The basis (according to the second part of Article 138 of the APPC):
1) the plaintiff has not complied with the pre-trial dispute settlement procedure established by law for this category of cases and the possibility of applying this procedure has not been lost
4) the application is signed by a person who does not have the authority to sign or present it.
4) the application is signed by a person who does not have the authority to sign or present it.
4) the application is signed by a person who does not have the authority to sign or present it.
15) the court refused to restore the missed deadline
17) the case is beyond the jurisdiction of this court
The analysis showed that a large number of refunds based on subparagraph 11) of the second part of Article 138 of the CPC are related to errors made by plaintiffs when filing administrative lawsuits.
In accordance with the second part of Article 5 of the CPC, the task of administrative proceedings is the fair, impartial and timely resolution of administrative cases in order to effectively protect and restore violated or disputed rights, freedoms and legitimate interests of individuals, rights and legitimate interests of legal entities in public relations.
It is important to note that public law relations arise between subjects of law in connection with the exercise by one of the participants of his powers in relation to the other.
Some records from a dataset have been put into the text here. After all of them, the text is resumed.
(* ===== verification/TaskLifeProps.v ===== *)
(** Theorems about the lifecycle repository: the state machine of tasks, the
    claims on project cycles and the chain of checkpoints. *)

From S2P Require Import Prelude PyValue Timestamps PyText Schedule CronTables CronStore TaskLife.
From Stdlib Require Import Ascii.
From stdpp Require Import relations.

Local Open Scope Z_scope.

(** ** Operations *)

Inductive task_op : Type :=
| TkCreate (task_id cron_job_id : string) (agent_id : option string) (state : TaskLifecycleState) (metadata : dict)
| TkUpdateMetadata (task_id : string) (metadata : dict)
| TkMutateMetadata (task_id : string) (mutate : dict → result task_exn dict)
| TkTransition (task_id to_state : string) (reason : option string)
| TkOutcome (task_id : string) (expected to_state : TaskLifecycleState) (metadata : dict) (reason : option string)
| TkSave (task_id checkpoint_id : string) (state : dict)
| TkAcquire (task_id owner_id : string) (expected : option string) (ttl : Z) (now : option Z)
| TkRefresh (claim : ProjectCycleClaim) (ttl : Z) (now : option Z)
| TkRelease (claim : ProjectCycleClaim) (now : option Z)
| TkCommit (claim : ProjectCycleClaim) (checkpoint_id : string) (state : dict) (now : option Z)
(* the writes of a commit whose checks, through another connection, came earlier *)
| TkWrite (claim : ProjectCycleClaim) (checkpoint_id : string) (state : dict) (committed_at : Z).

(** [g] has the same value before and after. *)
Definition tsame {T} (g : TaskWorld → T) : TaskWorld → TaskWorld → Prop := λ w w', g w' = g w.
#[global] Instance tsame_preorder {T} (g : TaskWorld → T) : PreOrder (tsame g).
Proof. split; [by intros w|]. intros w1 w2 w3 H1 H2. unfold tsame in *. congruence. Qed.

Lemma within_begin (R : TaskWorld → TaskWorld → Prop) `{!Reflexive R} : within R begin_immediate.
Proof. intros w. unfold begin_immediate. by destruct (in_transaction w). Qed.

(** Decomposes [within R m]; the statements that change tables are left to [tac]. *)
Ltac twithin tac :=
  repeat first
    [ apply within_ret; apply _
    | apply within_raise; apply _
    | apply within_gets; apply _
    | apply within_get; apply _
    | apply within_lift; apply _
    | apply within_begin; apply _
    | apply within_bind; [apply _| |intro]
    | apply within_transaction; [solve [tac]|]
    | progress unfold task_tx, _utc_now_iso, now_or_clock, needed, task_found, reread, _require_task_record,
        task_get, stale_checkpoint
    | solve [tac]
    | solve [intros ?w; tac]
    | match goal with
      | |- within _ (if ?b then _ else _) => destruct b
      | |- within _ (match ?x with _ => _ end) => destruct x
      end ].

Lemma task_tx_eq {A} (m : TkM A) w : task_tx m w =
  match m w with
  | (w', Ok a) => (set_in_transaction false w', Ok a)
  | (w', Raise e) => (task_rollback w w', Raise e)
  end.
Proof. unfold task_tx, transaction, mbind, M_bind. by destruct (m w) as [w' [a|e]]. Qed.

Section Props.
Context {Env : PyEnv}.

(** The database after an operation, whether it returned or raised. *)
Definition task_exec (op : task_op) (w : TaskWorld) : TaskWorld :=
  match op with
  | TkCreate tid jid agent s md => (task_create tid jid agent s md w).1
  | TkUpdateMetadata tid md => (update_metadata tid md w).1
  | TkMutateMetadata tid f => (mutate_metadata tid f w).1
  | TkTransition tid s reason => (transition tid s reason w).1
  | TkOutcome tid e s md reason => (record_scheduled_outcome tid e s md reason w).1
  | TkSave tid cid st => (save_checkpoint tid cid st w).1
  | TkAcquire tid owner e ttl now => (acquire_project_cycle_claim tid owner e ttl now w).1
  | TkRefresh c ttl now => (refresh_project_cycle_claim c ttl now w).1
  | TkRelease c now => (release_project_cycle_claim c now w).1
  | TkCommit c cid st now => (commit_project_cycle_checkpoint c cid st now w).1
  | TkWrite c cid st t => (task_tx (commit_write c cid st t) w).1
  end.
Definition task_step (w w' : TaskWorld) : Prop := ∃ op, w' = task_exec op w.
(* ===== verification/ArtifactProps.v ===== *)
(** The invariant of the artifact store, and that ingestion, views, aliases and
    references keep it: every live artifact has its bytes, every payload is
    indexed, and payloads are named by the digest of their bytes. *)

From S2P Require Import Prelude PyValue Timestamps PyText Schedule BlobStore BlobStoreProps ArtifactIndex ArtifactText ArtifactCtl.
From Stdlib Require Import Ascii.

Local Open Scope Z_scope.

Definition live_sha (w : ArtWorld) (s : string) : Prop :=
  ∃ a, a ∈ artifacts w ∧ am_sha256 a = s ∧ live_row a = true.
Definition has_row (w : ArtWorld) (s : string) : Prop := ∃ a, a ∈ artifacts w ∧ am_sha256 a = s.
Definition blob_in (w : ArtWorld) (s : string) : Prop := has_blob (art_blobs w) s.
(** The two rows are of the same artifact with the same owner and metadata. *)
Definition same_artifact (a b : ArtifactMeta) : Prop :=
  am_sha256 b = am_sha256 a ∧ am_session_id b = am_session_id a ∧ am_meta_json b = am_meta_json a.

Section Inv.
Context {Env : PyEnv}.

(** The payloads of digests in [X] may lack a row. *)
Record store_ok (X : string → Prop) (w : ArtWorld) : Prop := {
  ok_dir : dir_ok (art_blobs w);
  ok_rows : NoDup (map am_sha256 (artifacts w));
  ok_shas : ∀ a, a ∈ artifacts w → valid_sha (am_sha256 a);
  ok_aliases : ∀ x, x ∈ aliases w → valid_sha (al_sha256 x);
  ok_views : ∀ v s, v ∈ artifact_views w → vr_view_sha256 v = Some s → valid_sha s;
  ok_live : ∀ s, live_sha w s → blob_in w s;
  ok_indexed : ∀ s, blob_in w s → has_row w s ∨ X s;
}.
Definition none (s : string) : Prop := False.
Abbreviation art_ok := (store_ok none).

Lemma store_ok_same X w w' :
  artifacts w' = artifacts w → aliases w' = aliases w → artifact_views w' = artifact_views w →
  art_blobs w' = art_blobs w → store_ok X w → store_ok X w'.
Proof.
  intros E1 E2 E3 E4 [H1 H2 H3 H4 H5 H6 H7].
  split; unfold live_sha, has_row, blob_in in *; rewrite ?E1, ?E2, ?E3, ?E4; done.
Qed.
Lemma live_valid X w s : store_ok X w → live_sha w s → valid_sha s.
Proof. intros H (a & Ha & <- & _). by eapply ok_shas. Qed.
Lemma row_unique X w a b : store_ok X w → a ∈ artifacts w → b ∈ artifacts w → am_sha256 a = am_sha256 b → a = b.
Proof.
  intros H Ha Hb E. apply list_elem_of_lookup in Ha as [i Hi], Hb as [j Hj].
  assert (i = j) as ->; [|congruence]. eapply (NoDup_lookup _ _ _ _ (ok_rows _ _ H)).
  - rewrite list_lookup_fmap, Hi. done.
  - rewrite list_lookup_fmap, Hj. simpl. by rewrite E.
Qed.

(** ** Growth: the invariant holds, and the live artifacts of [w0] and its rows are
    still there. *)
Record grown (X : string → Prop) (w0 w : ArtWorld) : Prop := {
  gr_ok : store_ok X w;
  gr_live : ∀ s, live_sha w0 s → live_sha w s;
  gr_rows : ∀ a, a ∈ artifacts w0 → ∃ b, b ∈ artifacts w ∧ same_artifact a b;
  gr_bytes : ∀ f, f ∈ payloads (art_blobs w0) → f ∈ payloads (art_blobs w);
}.
Lemma grown_refl X w : store_ok X w → grown X w w.
Proof. intros H. split; [done..| |done]. intros a Ha. by exists a. Qed.
Lemma grown_same X w0 w w' :
  artifacts w' = artifacts w → aliases w' = aliases w → artifact_views w' = artifact_views w →
  art_blobs w' = art_blobs w → grown X w0 w → grown X w0 w'.
Proof.
  intros E1 E2 E3 E4 [H1 H2 H3 H4]. split; [by eapply store_ok_same| | |]; unfold live_sha; by rewrite ?E1, ?E4.
Qed.
Definition grows {A} (m : AM A) : Prop := ∀ w0, triple (grown none w0) m (λ _, grown none w0) (grown none w0).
It should be noted that, in accordance with part 5 of Article 138 of the CPC, failure to provide a written response or a reasoned position is the basis for the application of a monetary penalty and does not prevent the consideration of an administrative case on its merits.
Regulatory legal acts
The main regulatory legal acts that courts should follow when considering cases related to the application of antimonopoly legislation are:
1) The Constitution of the Republic of Kazakhstan dated August 30, 1995;
2) The Business Code of the Republic of Kazakhstan dated October 29, 2015 (PC);
3) Administrative Procedural Procedure Code of the Republic of Kazakhstan dated June 29, 2020 No. 350-VI (APPC);
4) The Code of the Republic of Kazakhstan "On Administrative Offenses" dated July 5, 2014 No. 235-V SAM (Administrative Code);
5) The Law of the Republic of Kazakhstan "On Natural Monopolies" dated December 27, 2018 No. 204-VI SAM (Law);
6) Judicial Board on Administrative Cases of the Supreme Court of the Republic of Kazakhstan (SCAD VS);
7) The Agency for Protection and Development of Competition of the Republic of Kazakhstan and its territorial bodies (antimonopoly authority);
8) The Committee for Regulation of Natural Monopolies of the Ministry of National Economy of the Republic of Kazakhstan and its territorial bodies (authorized body for regulation of natural monopolies).